After a heavy Chinese dinner at the House of Nanking, Aunty Christine suggested that we all get “something sour (tangy)” to digest our meal. I of course, had just the place in mind: Bi-rite creamery. I know I could’ve suggested a gelati place with variations of sorbet and gelato, but Bi-rite’s just way too local to deny.
So Bi-rite it was.
We cruised to the
Sweet ol’ Dave (whom I called “Sir” Oops!) at the counter gave us kid’s cones albeit the “KIDS ONLY!!!” sign. Cones in hand, AC and I stepped out of the creamery, wandered around looking for the bf and finally found him in his car lodged between 2 others. Stuck!
“How did this happen?” I asked pseudo-amused, chewing on bits of sugar cone
“2 girls stepped out of the car (Subaru) and said that they’ll be back soon”
“Did they say how soon? Cause you’re a little less than an inch away from them and a full 5 inches away from him (white SUV).”
*Baffled “I don’t know. I was ready to leave but I saw you and AC walk the wrong way, so I stayed and the girls just parked right behind me” *A little pissed “And I don’t wanna be the kinda person who honks the horn” *In dilemma
We waited 10 whole minutes, before the bf forwent his principles and honked his horn. 6 times.
A Mr. nice eyes (with curly hair) walked by (with his teeny dog in hand), pointed directly at the bf (with his well-manicured finger), and whispered to me (with his pursed lips), “Is that him honking?” as if no one in the neighborhood ever honks.
“Yeah, we’re stuck” I answered in defense
“Oh”
“Yeap”
We both stared at the car for a moment
“I don’t blame him. It is a little tight. Are the 2 girls at Bi-rite?”
“Oh you saw them go in?”
“I saw them go that way. I just thought they were in there”
“Well I checked and they’re not”
“That sucks” *Walked away shaking head
After another 10 minutes, I rang all 4 doorbells of the apartment building next to B-rite to find out if the Subaru belonged to anyone.
1st bell: no answer
2nd bell: girl with dog (and dreadlocks) said “Naw, I don’t know anyone”

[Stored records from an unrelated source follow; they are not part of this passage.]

(** X17. [generate_data] returns four dictionaries, whatever it is given:
    [zip] stops with the shorter list, so a fifth population and those
    after it are never simulated, and with fewer than four populations
    the dictionaries without one are returned empty. *)
Theorem generate_data_four_populations
    (standard_networks : list (list Graph)) (f : strategy) (h : heap)
    (c : nat) :
  generate_data standard_networks f h c
  = generate_data (firstn 4 standard_networks) f h c
  /\ forall dicts c',
       generate_data standard_networks f h c = Some (Ok dicts, c') ->
       length dicts = 4%nat
       /\ skipn (length standard_networks) dicts
          = repeat [] (4 - length standard_networks).
Proof.
  unfold generate_data. cbv zeta. split.
  - apply (generate_data_zip_truncates f standard_networks
             [[]; []; []; []] h c).
  - intros dicts c' E. apply generate_data_zip_shape in E.
    destruct E as [Hl Hs]. split; [exact Hl|]. rewrite Hs.
    destruct standard_networks as [|p1 [|p2 [|p3 [|p4 [|p5 l]]]]];
      reflexivity.
Qed.

Variable random : nat -> Q.

Lemma budget_mappings_bounds (m : Z * Z) (g : Graph) :
  In m budget_mappings ->
  (passes g (inject_Z (snd m)) <= length (nodes g) + 190)%nat
  /\ (3 <= calc_direct_attack_budget (inject_Z (snd m)) <= 5)%Z.
Proof.
  unfold budget_mappings. intro H.
  repeat (destruct H as [<-|H];
          [split;
           [unfold passes; cbn [snd]; apply Nat.add_le_mono_l;
            apply Nat.leb_le; vm_compute; reflexivity
           |cbn [snd]; vm_compute; split; discriminate]|]).
  destruct H.
Qed.

Lemma budget_mappings_distinct : NoDup budget_mappings.
Proof.
  unfold budget_mappings.
  repeat (constructor; [simpl; intuition discriminate|]). constructor.
Qed.

Lemma combine_keys (A B : Type) (l : list A) (vs : list B) :
  length vs = length l -> map fst (combine l vs) = l.
Proof.
  revert vs. induction l as [|x l IH]; intros [|v vs] H; simpl in *;
    try discriminate; trivial.
  f_equal. apply IH. lia.
Qed.

Lemma combine_values (A B : Type) (P : B -> Prop) (l : list A)
    (vs : list B) :
  Forall P vs -> Forall (fun kv => P (snd kv)) (combine l vs).
Proof.
  intro H. revert l. induction H as [|v vs Hv H IH]; intros [|x l]; simpl;
    constructor; auto.
Qed.
Definition set_dutyCycle (x : option Q) (d : Device) : Device :=
  {| deviceName := deviceName d; deviceType := deviceType d;
     isSpecialDevice := isSpecialDevice d; isRunning := isRunning d;
     isDimmable := isDimmable d; isAcInfinDev := isAcInfinDev d;
     switches := switches d; options := options d; sensors := sensors d;
     ogbsettings := ogbsettings d; initialization := initialization d;
     inWorkMode := inWorkMode d; voltage := voltage d; dutyCycle := x;
     minVoltage := minVoltage d; maxVoltage := maxVoltage d; minDuty := minDuty d;
     maxDuty := maxDuty d; is_minmax_active := is_minmax_active d;
     voltageFromNumber := voltageFromNumber d;
     _in_active_control := _in_active_control d;
     _last_turn_on_time := _last_turn_on_time d; islightON := islightON d;
     sunPhaseActive := sunPhaseActive d; pendingWorkMode := pendingWorkMode d;
     initVoltage := initVoltage d; realHumidifierClass := realHumidifierClass d |}.

Definition set_voltageFromNumber (x : bool) (d : Device) : Device :=
  {| deviceName := deviceName d; deviceType := deviceType d;
     isSpecialDevice := isSpecialDevice d; isRunning := isRunning d;
     isDimmable := isDimmable d; isAcInfinDev := isAcInfinDev d;
     switches := switches d; options := options d; sensors := sensors d;
     ogbsettings := ogbsettings d; initialization := initialization d;
     inWorkMode := inWorkMode d; voltage := voltage d; dutyCycle := dutyCycle d;
     minVoltage := minVoltage d; maxVoltage := maxVoltage d; minDuty := minDuty d;
     maxDuty := maxDuty d; is_minmax_active := is_minmax_active d;
     voltageFromNumber := x; _in_active_control := _in_active_control d;
     _last_turn_on_time := _last_turn_on_time d; islightON := islightON d;
     sunPhaseActive := sunPhaseActive d; pendingWorkMode := pendingWorkMode d;
     initVoltage := initVoltage d; realHumidifierClass := realHumidifierClass d |}.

3rd bell: mid aged man grumbled “No”
4th bell: no answer
At the last bell, I saw a cyclist guy walk into the apt and stared at him forlorn. He didn’t look like the 2 girls described and he wasn’t home, so he certainly knew nothing about the Subaru BUT he must’ve read my thoughts when he asked,
“Did you need help with anything?”
“Our car’s stuck. Do you know who owns this one (Subaru)?”
“No. I can check upstairs. It’s prob those crack heads from the 1st floor”
“Really?” *Amused
“That’s the best way to describe them really”

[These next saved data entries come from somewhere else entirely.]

(** The badge of [badgeUrl] as a function of the two numbers it derives from
    its arguments: the sign of the difference and the difference's magnitude
    in truncated tenths. *)
Definition badgeOfParts (sign tenths : number) : string :=
  let diff := abs (mul sign (div tenths (of_Z 10))) in
  if strict_eq diff (of_Z 0) then
    badgeTop +:+ "/0.svg"
  else
    let dir := if ltb sign (of_Z 0) then "down" else "up" in
    let n := Math_trunc diff in
    let m := rem (mul diff (of_Z 10)) (of_Z 10) in
    badgeTop +:+ "/" +:+ dir +:+ "/" +:+ toString n +:+ "/" +:+ toString n +:+ "."
        +:+ toString m +:+ ".svg".

(** The badge image for a change of [tenths] tenths of a point, downward or
    upward: the neutral image for no tenth at all, and otherwise
    [<top>/<dir>/<units>/<units>.<tenth>.svg]. *)
Definition badgeFile (down : bool) (tenths : Z) : string :=
  if tenths =? 0 then
    badgeTop +:+ "/0.svg"
  else
    badgeTop +:+ "/" +:+ (if down then "down" else "up") +:+ "/"
      +:+ pretty (Z.to_N (tenths / 10)) +:+ "/"
      +:+ pretty (Z.to_N (tenths / 10)) +:+ "." +:+ pretty (Z.to_N (tenths mod 10))
      +:+ ".svg".

(** The decimal text of [tenths / 10]: the units, then a point and one digit
    unless that digit is 0. *)
Definition oneDecimal (tenths : Z) : string :=
  pretty (Z.to_N (tenths / 10))
    +:+ (if tenths mod 10 =? 0 then "" else "." +:+ pretty (Z.to_N (tenths mod 10))).

(** ** Further vocabulary for the driver *)

(** The absolute path of the result set named by an action input, as [run]
    computes it ([paths.base], [paths.head]). *)
Definition inputPath (host : Host) (input : string) : string :=
  resolve host (cwd host) (getInput host input).

(** The message a run publishes or logs for two built documents. *)
Definition report (WORKSPACE : string) (markdownTable : list (list string) -> string)
    (base head : Coverage) (commitSha : string) : string :=
  message (content WORKSPACE markdownTable (getCoverageDiff base head)) commitSha.

(** Variations of the scenario host. *)
Module Hosts.

Definition make (ctx : Context) (existsSync : string -> bool)
    (readResultset : string -> completion ResultSet)
    (getOctokit : string -> completion unit)
    (createComment : string -> string -> Z -> string -> completion unit) : Host :=
  {| getInput := getInput ScenarioHost.host;
     cwd := cwd ScenarioHost.host;
     resolve := resolve ScenarioHost.host;
     Action.existsSync := existsSync;
     Action.readResultset := readResultset;
     context := ctx;
     Action.getOctokit := getOctokit;
     Action.createComment := createComment |}.

(** A pull request that was just opened: the event is not a synchronize. *)
Definition opened_context : Context :=
  {| eventName := "pull_request";
     payload_action := Some "opened";
     payload_after := "";
     payload_json := "{}";
     sha := "9d1c0aa";
     issue_number := Some 42;
     repo_owner := "empiricalsec";
     repo_repo := "example" |}.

“Oh don’t worry about that. I already did”
“I’ll do another check just in case”
Surprised by his generosity to help, we watched him step into the apartment building. Then the bf and AC headed to Bi-rite market for a quick check, while I hummed to myself watching the car.

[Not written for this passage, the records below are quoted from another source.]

(** * Dual-store memory manager: a shallow embedding and its properties

    The development follows [dual_store_memory_example.py].  The class
    [DualStoreMemoryManager] holds references to two store objects and its
    five [async] methods call into them.  The stores themselves are
    supplied by the caller, so the methods are embedded as programs over
    the three store requests they issue ([put], [get], [search]) and are
    run against any implementation of the store interface. *)

From Stdlib Require Import ZArith String List DecimalString.
From stdpp Require Import gmap strings list fin_maps functions.

#[local] Set Warnings "-register-all".
#[local] Open Scope string_scope.

(** ** Python values *)

(** The values that travel through the manager: preference and
    conversation dictionaries, their fields, and the defaults the code
    fills in ([""], [[]], [None], ["neutral"], ["unknown"]).  A [dict] is
    a finite map with string keys, so two dictionaries with the same
    entries are equal, as in Python. *)
Inductive PyVal : Type :=
| PyNone
| PyBool (b : bool)
| PyInt (z : Z)
| PyStr (s : string)
| PyList (l : list PyVal)
| PyDict (d : gmap string PyVal).

(** [d.get(key, dflt)]: the entry under [key], or [dflt] when the key is
    absent.  A key that is present with value [None] yields [None]. *)
Definition dict_get (d : gmap string PyVal) (key : string) (dflt : PyVal) : PyVal :=
  default dflt (d !! key).

(** [d.get(key)], whose default is [None]. *)
Definition dict_get_none (d : gmap string PyVal) (key : string) : PyVal :=
  dict_get d key PyNone.

(** ** Store objects *)

(** Stores are objects held by reference; the same object may be handed
    to the manager twice. *)
Definition StoreRef : Type := nat.

#[global] Instance StoreRef_eq_dec : EqDecision StoreRef := Nat.eq_dec.

(** What [get] and [search] answer with: an object exposing [value]
    (together with the coordinates it was stored under). *)
Record Item : Type := mkItem {
  item_namespace : list string;
  item_key : string;
  value : PyVal
}.

(** The three requests the manager sends to a store object. *)
Inductive Request : Type :=
| Put (st : StoreRef) (namespace : list string) (key : string) (v : PyVal)
| Get (st : StoreRef) (namespace : list string) (key : string)
| Search (st : StoreRef) (namespace : list string) (query : string) (limit : Z).

(** What the awaited request evaluates to. *)
Definition Response (c : Request) : Type :=
  match c with
  | Put _ _ _ _ => unit
  | Get _ _ _ => option Item
  | Search _ _ _ _ => list Item
  end.

(** ** Asynchronous methods *)

(** An [async def] body: it either returns, or awaits a store request and
    continues with the answer. *)
Inductive Async (R : Type) : Type :=
| Return (r : R)
| Await (c : Request) (k : Response c -> Async R).

Arguments Return {R} r.
Arguments Await {R} c k.

Fixpoint bind {A B : Type} (p : Async A) (f : A -> Async B) : Async B :=
  match p with
  | Return a => f a
  | Await c k => Await c (fun x => bind (k x) f)
  end.

#[global] Instance Async_ret : MRet Async := @Return.
#[global] Instance Async_bind : MBind Async := fun A B f p => bind p f.

(** [await store.request(...)]. *)
Definition await (c : Request) : Async (Response c) := Await c Return.

(** ** The manager *)

(** [__init__(self, regular_store, semantic_store=None)].  A store object
    defines neither [__bool__] nor [__len__], so the tests
    [if not self.semantic_store] and [if self.semantic_store] tell [None]
    from a store; likewise [item.value if item else {}] tells [None] from
    an item. *)
Record DualStoreMemoryManager : Type := mkManager {
  regular_store : StoreRef;
  semantic_store : option StoreRef
}.

(** The rendering of a value inside an f-string, [format(v, "")].  It is
    [str(v)] for the built-in types: a string is inserted as it is, an
    integer in decimal.  The rendering of a list or a dictionary goes
    through [repr] of the elements, which is not modelled; it is the
    parameter [container_repr]. *)
Definition py_format (container_repr : PyVal -> string) (v : PyVal) : string :=
  match v with
  | PyNone => "None"
  | PyBool true => "True"
  | PyBool false => "False"
  | PyInt z => NilZero.string_of_int (Z.to_int z)
  | PyStr s => s
  | PyList _ | PyDict _ => container_repr v
  end.

Section Manager.

Variable container_repr : PyVal -> string.

(** [store_user_preferences(self, assistant_id, preferences)] *)
Definition store_user_preferences (self : DualStoreMemoryManager)
    (assistant_id : string) (preferences : gmap string PyVal) : Async unit :=
  await (Put (regular_store self)
             ["user_data"; assistant_id]
             "preferences"
             (PyDict preferences)).

(** [get_user_preferences(self, assistant_id)] *)
Definition get_user_preferences (self : DualStoreMemoryManager)
    (assistant_id : string) : Async PyVal :=
  item ← await (Get (regular_store self) ["user_data"; assistant_id] "preferences");
  mret (match item with
        | Some it => value it
        | None => PyDict ∅
        end).

(** The dictionary built at lines 41-46. *)
Definition semantic_data (conversation : gmap string PyVal) : gmap string PyVal :=
  <["sentiment" := dict_get conversation "sentiment" (PyStr "neutral")]>
  (<["timestamp" := dict_get_none conversation "timestamp"]>
  (<["topics" := dict_get conversation "topics" (PyList [])]>
  (<["text" := dict_get conversation "text" (PyStr "")]> ∅))).

(** The key built at line 50. *)
Definition conversation_key (conversation : gmap string PyVal) : string :=
  "conv_" +:+ py_format container_repr (dict_get conversation "id" (PyStr "unknown")).
Theorem parse_number_toString (x : number) (rest : jsstring) :
  wf_number x = true -> is_finite x = true -> number_stop rest ->
  parse_number (Number_toString x ++ rest) = Some (reread x, rest).
Proof.
  intros Hwf Hfin Hrest. destruct x as [| |neg|neg m e]; try discriminate.
  - (* zero *)
    change (Number_toString (Zero neg) ++ rest)
      with ((if false then lit "-" else []) ++ digit_chars [0] ++ rest).
    rewrite (parse_number_digit false [0]);
      [|constructor; [unfold is_dec; lia | constructor]|discriminate].
    unfold unsigned_number.
    cbn [digit_chars map app digit_char Z.add Z.to_N parse_int N.eqb Pos.eqb].
    rewrite parse_fraction_none, parse_exponent_none by assumption.
    reflexivity.
  - (* finite, not zero *)
    destruct (wf_number_finite _ _ _ Hwf) as (Hm & Hmod & Hov & Hun).
    cbn [Number_toString reread].
    pose proof (digits_is_dec m ltac:(lia)) as Hdec.
    pose proof (digits_leading m Hm) as Hlead.
    pose proof (num_of_digits_digits m ltac:(lia)) as Hnum.
    pose proof (digits_nonempty m) as Hne.
    set (ds := digits m) in *.
    set (k := Z.of_nat (List.length ds)).
    assert (Hk : 0 < k)
      by (destruct ds; [contradiction | subst k; cbn [List.length]; lia]).
    cbv zeta. rewrite <- app_assoc.
    destruct ((-5 <=? k + e) && (k + e <=? 21)) eqn:Hrange.
    + destruct (Z.leb_spec k (k + e)) as [Hle|Hgt].
      * (* digits followed by zeros *)
        rewrite zeros_digit_chars, <- digit_chars_app.
        rewrite parse_number_digit.
        2: { apply Forall_app; split; [assumption | apply Forall_is_dec_repeat0]. }
        2: { intros H; apply app_eq_nil in H as [H _]; contradiction. }
        rewrite unsigned_integer; try assumption.
        2: { apply Forall_app; split; [assumption | apply Forall_is_dec_repeat0]. }
        2: { now apply leading_nonzero_app. }
        f_equal. f_equal.
        apply (to_number_finite _ _ _ _ _ (Z.to_nat e)).
        -- rewrite num_of_digits_app, num_of_digits_repeat0, Hnum, repeat_length.
           replace (k + e - k) with e by lia. lia.
        -- rewrite length_app, repeat_length. lia.
        -- lia.
        -- exact Hwf.
      * destruct (Z.ltb_spec 0 (k + e)) as [Hpos|Hnpos].
        -- (* digits around a decimal point *)
           destruct (firstn_skipn_is_dec (Z.to_nat (k + e)) ds Hdec) as [Hf Hs].
           rewrite <- !app_assoc.
           rewrite parse_number_digit; [|assumption|].
           2: { destruct ds; [contradiction|].
                destruct (Z.to_nat (k + e)) eqn:E; [lia | discriminate]. }
           rewrite unsigned_decimal; try assumption.
           2: { apply leading_nonzero_firstn; [lia | assumption]. }
           2: { intros H. apply (f_equal (@List.length Z)) in H.
                rewrite length_skipn in H. cbn in H. lia. }
           rewrite firstn_skipn. f_equal. f_equal.
           rewrite length_skipn.
           apply (to_number_finite _ _ _ _ _ 0%nat).
           ++ rewrite Hnum. cbn. lia.
           ++ lia.
           ++ lia.
           ++ exact Hwf.
        -- (* zero, a decimal point, zeros and the digits *)
           rewrite zeros_digit_chars, <- !app_assoc.
           rewrite (app_assoc (digit_chars _) (digit_chars ds)), <- digit_chars_app.
           assert (Hzp :
             unsigned_number neg
               (lit "0." ++ digit_chars (repeat 0 (Z.to_nat (- (k + e))) ++ ds) ++ rest)
             = Some (Finite neg m e, rest)).
           { rewrite unsigned_zero_point; try assumption.
             2: { apply Forall_app; split; [apply Forall_is_dec_repeat0 | assumption]. }
             2: { intros H; apply app_eq_nil in H as [_ H]; contradiction. }
             f_equal. f_equal. rewrite length_app, repeat_length.
             apply (to_number_finite _ _ _ _ _ 0%nat).
             - rewrite num_of_digits_cons, num_of_digits_app,
                 num_of_digits_repeat0, Hnum. cbn. lia.
             - cbn. lia.
             - lia.
             - exact Hwf. }
           destruct neg.
           ++ change (lit "-" ++ lit "0." ++ ?s) with (45%N :: lit "0." ++ s).
              rewrite parse_number_minus. exact Hzp.
           ++ change ([] ++ lit "0." ++ ?s) with (48%N :: 46%N :: s).
              rewrite parse_number_plain by discriminate. exact Hzp.
    + (* exponential notation *)
      destruct ds as [|d d2] eqn:Eds; [contradiction|].
      pose proof (Forall_inv Hdec) as Hd. pose proof (Forall_inv_tail Hdec) as Hd2.
      simpl in Hlead.
      assert (Hex :
        unsigned_number neg
          ([digit_char d] ++
           (if is_empty d2 then [] else lit "." ++ digit_chars d2) ++
           lit "e" ++ (if k + e - 1 <? 0 then lit "-" else lit "+") ++
           digit_chars (digits (Z.abs (k + e - 1))) ++ rest) =
        Some (Finite neg m e, rest)).
      { rewrite unsigned_exponential; try assumption.
        f_equal. f_equal.
        apply (to_number_finite _ _ _ _ _ 0%nat).
        - rewrite Hnum. cbn. lia.
        - cbn. lia.
        - subst k. cbn [List.length]. lia.
        - exact Hwf. }
      rewrite <- Hex.
      change [digit_char d] with (digit_chars [d]).
      rewrite <- (parse_number_digit neg [d]);
        [|constructor; [assumption | constructor]|discriminate].
      destruct d2; cbn [is_empty]; rewrite <- ?app_assoc; reflexivity.
Qed.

“THEY ALREADY AAASKED ME!!!” a piercing voice came from upstairs. I looked up to see the girl with a dog and waved. Bad move. She glared at me and shouted once again “THEY ALREADY AAAAAAAAASKED ME!” *Murmurs in the background and dog barking.
Moments later, the bf and AC returned. Mr. nice eyes behind them. Cyclist guy ran downstairs palm bleeding and all.
“Were you sure they lived in this building?”
“Not really. We kinda guessed” *Guilty
“Well this search better be worth it cause I just got bitten by a dog. I went to ask the girl with the dog and she called me a faggot. Can you believe it? FAGGOT? So I knocked on her door to question her and her dog came running at me”
Mr. nice eyes’ nice eyes went wide in shock and he tsked in disgust, "This is easily a lawsuit right here." The 2 proceeded to gossip and/or plan an eviction. AC joined in the fun while the bf checked the clock. We had been waiting for 45 whole minutes! Passersby stopped to offer tow-truck numbers but the bf hesitated while Mr. nice eyes with curly hair and cyclist guy insisted, “Those girls are obnoxious! I’ve seen them before!” Lesson learnt: don’t piss off the neighbors.
In the end:
Cyclist guy found out who owned the white SUV and got her to move it.
Dave from Bi-rite came out to offer help only to find it was too late.
Mr. nice eyes with curly hair vowed to watch his dog more carefully “now that there's an evil dog running around the neighborhood.”
The passersby called a tow-truck.
And we all went home amazed at how this would NEVER have happened in KL amongst strangers.